Bellevue University, founded in 1966, is a not-for-profit educational institution located in Bellevue, Nebraska.

Contents

History

When Bill Brooks met with his fellow members of the Bellevue, Nebraska, Chamber of Commerce in June 1965, the No. 1 agenda item was discussion of creating a new college in Bellevue. The time and place were perfect, he reasoned, as Bellevue was a growing city, home to Offutt Air Force Base as well as a large contingent of potential college-age students. This became a practical idea because it was not always an option for many of these young adults to travel north to the University of Omaha.[2]

Bellevue College opened its door in 1966 with just three full-time faculty and four staff members. All classes were held in the administration building, which the college bought from International Telephone and Telegraph.[2] From the beginning, the college sought to accommodate adult students, offering evening classes in three, 12-week sessions throughout the year. During the first year 355 students attended these evening classes; 54 students took daytime classes. That first year, students at Bellevue College paid $17 per credit hour. Dr. Sam Sollenberger was named the first president of Bellevue College. Dr. Sollenberger came to Bellevue College from the University of Omaha, where he was the assistant dean of the College of Adult Education. The school held its first commence ceremony on July 29, 1967, on land near Fontenelle Forest that overlooked the Missouri River. A flatbed trailer serves as the stage, and 400 guests looked on as the first 37 degrees were conferred.[2]

In 1968, Bellevue College saw opportunities for growth and the need for a change in leadership. Richard Winchell, a history professor who had recently joined the college as a full-time faculty member stepped up as the school's second president.
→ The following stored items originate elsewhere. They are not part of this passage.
Context {ZR : Type} {HZR : io_Reader ZR}.
Variable zlib_NewReader : list byte -> ZR + error.

Lemma readElement_S fuel {R : Type} {HR : io_Reader R} bo (r : R) :
  readElement zlib_NewReader (S fuel) bo r =
      let++ ((sde, dt, p), r) := Some (readTag bo r) in
      match sde with
      | Some s => Some (Ok (PtrSmall (Some s)), r)
      | None =>
          if dt =? DTmiCOMPRESSED then
            let '(buf, err, r) := readAllBytes p r in
            match err with
            | Some e => Some (Error e, r)
            | None =>
                match zlib_NewReader buf with
                | inr e => Some (Error e, r)
                | inl cr =>
                    match readAllElements_loop zlib_NewReader fuel bo cr [] with
                    | None => None
                    | Some (Ok [el], _) => Some (Ok el, r)
                    | Some (Ok _, _) =>
                        Some (Panic "This library assumes compressed elements have exactly one sub element", r)
                    | Some (Error e, _) => Some (Error e, r)
                    | Some (Panic msg, _) => Some (Panic msg, r)
                    end
                end
            end
          else if dt =? DTmiMATRIX then
            let '(data, err, r) := readAllBytes p r in
            match err with
            | Some e => Some (Error e, r)
            | None =>
                match miMatrix zlib_NewReader fuel bo data with
                | None => None
                | Some m => Some (let* m := m in Ok (PtrMatrix m), r)
                end
            end
          else
            let p := padTo64Bit p in
            let '(buf, err, r) := readAllBytes p r in
            match err with
            | Some e => Some (Error e, r)
            | None =>
                Some (let* content := parseContent dt bo buf in
                      Ok (PtrSub (mkSub dt content)), r)
            end
      end.
Proof. reflexivity. Qed.

Lemma readAllElements_loop_S fuel {R : Type} {HR : io_Reader R} bo (r : R) acc :
  readAllElements_loop zlib_NewReader (S fuel) bo r acc =
      match readElement zlib_NewReader fuel bo r with
      | None => None
      | Some (Ok el, r) => readAllElements_loop zlib_NewReader fuel bo r (acc ++ [el])
      | Some (Error e, r) =>
          if String.eqb e "EOF" then Some (Ok acc, r) else Some (Error e, r)
      | Some (Panic msg, r) => Some (Panic msg, r)
      end.
Proof. reflexivity. Qed.

Lemma miMatrix_S fuel bo data :
  miMatrix zlib_NewReader (S fuel) bo data =
      option_map fst (
      let++ ((flags, class), r) := Some (arrayFlags bo (NewBuffer data)) in
      let++ (dim, r) := Some (dimensionsArray bo r) in
      let++ ((name, err), r) := Some (arrayName bo r) in
      match not_EOF err with
      | Some e => Some (Error e, r)
      | None =>
        let++ (val, r) :=
          if class =? mxSPARSE then Some (Panic "Sparse matrix unsupported", r)
          else if class =? mxCELL then
            let++ (elements, r) := readAllElements_loop zlib_NewReader fuel bo r [] in
            Some (cell_values elements, r)
          else if class =? mxSTRUCT then Some (Panic "Struct matrix unsupported", r)
          else if class =? mxOBJECT then Some (Panic "Object matrix unsupported", r)
          else
            Some (
            let+ (pr, r) := readNumericalData bo r in
            let+ (_, r) :=
              if isComplex flags then
                match readNumericalData bo r with
                | (Error e, r) =>
                    match not_EOF (Some e) with
                    | Some e => (Error e, r)
                    | None => (Ok tt, r)
                    end
                | (Ok _, r) => (Ok tt, r)
                | (Panic msg, r) => (Panic msg, r)
                end
              else (Ok tt, r) in
            (let* v := Element_Value pr in
             match v with
             | Vslice l => Ok l
             | _ => Panic "interface conversion: interface {} is not []interface {}"
             end, r))
        in
        Some (Ok (mkMatrix name dim flags class val), r)
      end).
Proof. reflexivity. Qed.

End Equations.

(** C1 (amended).  A tag of eight bytes is split into the little-endian
    halves of bytes 0-1 and 2-3, assigned (type, length) and swapped under
    big-endian.  With a zero length half the reader returns the normal tag
    made of bytes 0-3 and 4-7 as 32-bit values in the resolved byte order.
    With a nonzero length half, a type half that has a byte width [w], and a
    payload of [count = length / w] scalars that fits the four inline bytes
    (no UTF-32 scalar among them), it returns the small element of that type
    whose value is the [count] scalars decoded chunk by chunk from bytes 4-7.
    In both cases exactly the eight bytes of the tag are consumed. *)
Theorem readTag_small_or_normal bo tag rest e :
  resolved bo -> length tag = 8%nat ->
  let r := mkReader (tag ++ rest) e in
  let r' := mkReader rest e in
  (lengthHalf bo tag = 0 ->
     readTag bo r =
       (Ok (None, uint_in bo (firstn 4 tag), uint_in bo (skipn 4 tag)), r')) /\
  (lengthHalf bo tag <> 0 ->
     forall w, NumBytes (typeHalf bo tag) = Ok w ->
     let count := Z.quot (lengthHalf bo tag) w in
     count * w <= 4 ->
     typeHalf bo tag <> DTmiUTF32 \/ count = 0 ->
     exists vals,
       readTag bo r =
         (Ok (Some (mkSmall (typeHalf bo tag) (Vslice vals)), DataTypeUnknown, 0), r')
       /\ Z.of_nat (length vals) = count
       /\ forall j v, nth_error vals j = Some v ->
            exists chunk,
              slice (Z.of_nat j * w) ((Z.of_nat j + 1) * w) (skipn 4 tag) = Ok chunk
              /\ parseContent (typeHalf bo tag) bo chunk = Ok v).
Proof.
  intros Hbo Hlen r r'. subst r r'.
  rewrite readTag_exact by exact Hlen.
  rewrite decodeTag_unfold by exact Hlen.
  split.
  - intros H0. rewrite H0. cbn [Z.eqb negb].
    rewrite !Uint32_resolved; try assumption.
    + reflexivity.
    + rewrite length_skipn, Hlen. reflexivity.
    + rewrite length_firstn, Hlen. reflexivity.
  - intros Hne w Hw count Hfit Hutf.
    destruct (Z.eqb_spec (lengthHalf bo tag) 0) as [|_]; [contradiction|].
    cbn [negb]. rewrite Hw. cbn [res_bind]. fold count.
    pose proof (NumBytes_pos _ _ Hw) as Hpos.
    pose proof (lengthHalf_nonneg bo tag) as Hnn.
    assert (Hc : 0 <= count) by (subst count; apply Z.quot_pos; lia).
    unfold parseMulti. destruct (Z.ltb_spec count 0) as [|_]; [lia|].
    assert (Hok : exists vals,
               parseMulti_from (Z.to_nat count) 0 (typeHalf bo tag) bo (skipn 4 tag)
                 = Ok vals).
    { destruct (Z.eq_dec count 0) as [Hz|Hz].
      - rewrite Hz. exists []. reflexivity.
      - destruct Hutf as [Hutf|Hutf]; [|contradiction].
        destruct (parseMulti_from_ok (typeHalf bo tag) bo w (skipn 4 tag)
                    (Z.to_nat count) 0 Hw Hutf Hbo) as (vals & Hv & _).
        + lia.
        + rewrite length_skipn, Hlen. simpl. lia.
        + eauto. }
    destruct Hok as [vals Hvals]. exists vals. rewrite Hvals. cbn [res_bind].
    split; [reflexivity|].
    destruct (parseMulti_from_nth _ _ _ _ _ _ _ Hw Hvals) as [Hl Hn].
    split; [lia|]. intros j v Hj. destruct (Hn j v Hj) as (chunk & H1 & H2).
    exists chunk. rewrite !Z.add_0_l in H1. auto.
Qed.

Lemma readTag_small_or_normal_witness :
  exists vals,
    readTag LittleEndian (NewBuffer (bytes_of [1; 0; 4; 0; 65; 66; 67; 255; 9]%N)) =
      (Ok (Some (mkSmall DTmiINT8 (Vslice vals)), DataTypeUnknown, 0),
       NewBuffer (bytes_of [9]%N))
    /\ Z.of_nat (length vals) = 4.
Proof.
  destruct (readTag_small_or_normal LittleEndian
              (bytes_of [1; 0; 4; 0; 65; 66; 67; 255]%N) (bytes_of [9]%N) EOF
              (or_introl eq_refl) eq_refl) as [_ Hsmall].
  assert (H1 : lengthHalf LittleEndian (bytes_of [1; 0; 4; 0; 65; 66; 67; 255]%N) <> 0)
    by (vm_compute; discriminate).
  assert (H2 : NumBytes (typeHalf LittleEndian (bytes_of [1; 0; 4; 0; 65; 66; 67; 255]%N))
               = Ok 1)
    by (vm_compute; reflexivity).
  destruct (Hsmall H1 1 H2) as (vals & Hread & Hlen & _).
  - vm_compute. discriminate.
  - left. vm_compute. discriminate.
  - exists vals. vm_compute in Hread, Hlen. vm_compute.
    split; [exact Hread | exact Hlen].
Defined.

(** C1 as stated fails: the length half of this little-endian tag is 4 and
    its type half is the matrix code, and the reader panics instead of
    returning a small element. *)
Lemma readTag_small_matrix_tag_panics :
  lengthHalf LittleEndian (bytes_of [14; 0; 4; 0; 0; 0; 0; 0]%N) = 4 /\
  typeHalf LittleEndian (bytes_of [14; 0; 4; 0; 0; 0; 0; 0]%N) = DTmiMATRIX /\
  readTag LittleEndian (NewBuffer (bytes_of [14; 0; 4; 0; 0; 0; 0; 0]%N)) =
    (Panic "Cannot get NumBytes of variable length type: miMATRIX", NewBuffer []).
Proof. repeat split; vm_compute; reflexivity. Qed.

(** A small element that announces more than its four inline bytes runs the
    payload decoder off the end of the tag. *)
Example readTag_small_overlong_panics :
  readTag LittleEndian (NewBuffer (bytes_of [1; 0; 8; 0; 65; 66; 67; 68]%N)) =
    (Panic "runtime error: slice bounds out of range", NewBuffer []).
Proof. vm_compute. reflexivity. Qed.

(** Under big-endian the halves swap roles but are still read little-endian:
    the type half of a big-endian small [miINT8] element reads as 256. *)
Example readTag_big_endian_small :
  typeHalf BigEndian (bytes_of [0; 1; 0; 1; 65; 0; 0; 0]%N) = 256 /\
  readTag BigEndian (NewBuffer (bytes_of [1; 0; 1; 0; 65; 0; 0; 0]%N)) =
    (Ok (Some (mkSmall DTmiINT8 (Vslice [Vint8 65])), DataTypeUnknown, 0),
     NewBuffer []).
Proof. split; vm_compute; reflexivity. Qed.

(** C10.  When the length half of a tag is nonzero and its type half has no
    byte width, [readTag] panics with the message of [NumBytes]; the panic is
    what [readElement], [readAllElements] and the lookups [GetVar] and
    [GetVarsNames] of an unread file produce when the tag is the next thing
    in the stream. *)
Theorem readTag_small_without_width_panics
    {ZR : Type} {HZR : io_Reader ZR} (zlib_NewReader : list byte -> ZR + error)
    Time fuel bo tag rest e (f : File Time) name :
  length tag = 8%nat ->
  lengthHalf bo tag <> 0 ->
  (forall w, NumBytes (typeHalf bo tag) <> Ok w) ->
  let r := mkReader (tag ++ rest) e in
  let r' := mkReader rest e in
  let msg := "Cannot get NumBytes of variable length type: "
             +:+ DataType_String (typeHalf bo tag) in
  readTag bo r = (Panic msg, r') /\
  readElement zlib_NewReader (S fuel) bo r = Some (Panic msg, r') /\
  readAllElements zlib_NewReader (S (S fuel)) bo r = Some (Panic msg, r') /\
  (hasReadAll f = false -> File_r f = r ->
   Endianess (File_Header f) = bo ->
   GetVar zlib_NewReader (S (S fuel)) f name =
     Some (Panic msg, set_r r' (set_hasReadAll true f)) /\
   GetVarsNames zlib_NewReader (S (S fuel)) f =
     Some (Panic msg, set_r r' (set_hasReadAll true f))).
Proof.
  intros Hlen Hne Hw r r' msg.
  assert (Htag : readTag bo r = (Panic msg, r')).
  { subst r r' msg. rewrite readTag_exact by exact Hlen.
    rewrite decodeTag_unfold by exact Hlen.
    destruct (Z.eqb_spec (lengthHalf bo tag) 0) as [|_]; [contradiction|].
    cbn [negb]. rewrite (NumBytes_Panic _ Hw). reflexivity. }
  assert (Hel : readElement zlib_NewReader (S fuel) bo r = Some (Panic msg, r')).
  { rewrite readElement_S. rewrite Htag. reflexivity. }
  assert (Hall : readAllElements zlib_NewReader (S (S fuel)) bo r = Some (Panic msg, r')).
  { unfold readAllElements. rewrite readAllElements_loop_S. rewrite Hel. reflexivity. }
  split; [exact Htag|]. split; [exact Hel|]. split; [exact Hall|].
  intros Hunread Hr Hbo. unfold GetVar, GetVarsNames, readAll.
  rewrite Hunread. cbn [negb].
  cbn [set_hasReadAll File_Header File_r]. rewrite Hr, Hbo, Hall.
  split; reflexivity.
Qed.

Lemma readTag_small_without_width_panics_witness :
  let f := mkFile (mkHeader "5.0" "posix" tt LittleEndian)
             (NewBuffer (bytes_of [14; 0; 4; 0; 0; 0; 0; 0]%N)) false ∅ in
  readTag LittleEndian (File_r f) =
    (Panic "Cannot get NumBytes of variable length type: miMATRIX", NewBuffer [])
  /\ GetVar zlib_verbatim 2 f "x" =
       Some (Panic "Cannot get NumBytes of variable length type: miMATRIX",
             set_r (NewBuffer []) (set_hasReadAll true f)).
Proof.
  intros f.
  assert (H1 : lengthHalf LittleEndian (bytes_of [14; 0; 4; 0; 0; 0; 0; 0]%N) <> 0)
    by (vm_compute; discriminate).
  assert (H2 : forall w, NumBytes (typeHalf LittleEndian
                                     (bytes_of [14; 0; 4; 0; 0; 0; 0; 0]%N)) <> Ok w)
    by (intros w; vm_compute; discriminate).
  destruct (readTag_small_without_width_panics zlib_verbatim unit 0 LittleEndian
              (bytes_of [14; 0; 4; 0; 0; 0; 0; 0]%N) [] EOF f "x" eq_refl H1 H2)
    as (Htag & _ & _ & Hget).
  destruct (Hget eq_refl eq_refl eq_refl) as [Hvar _].
  vm_compute in Htag, Hvar. vm_compute. split; [exact Htag | exact Hvar].
Defined.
His first goals for Bellevue College were to increase student enrollment, degrees offered and donations to help grow the school. In 1974 it became the fourth largest private university in the state of Nebraska. Between 1969 and 1974, the college built a gymnasium, a student center, and a library. Students and employees borrowed shopping carts from the supermarket across the street to move some 30,000 books form the old library inside the administration building, into the new facility.[3]

In 1977, Bellevue College reached a major milestone: The school, just over 10 years old, earned full accreditation from the North Central Association of Colleges and Secondary Schools. Bellevue College earned this distinction faster than any college in Nebraska history.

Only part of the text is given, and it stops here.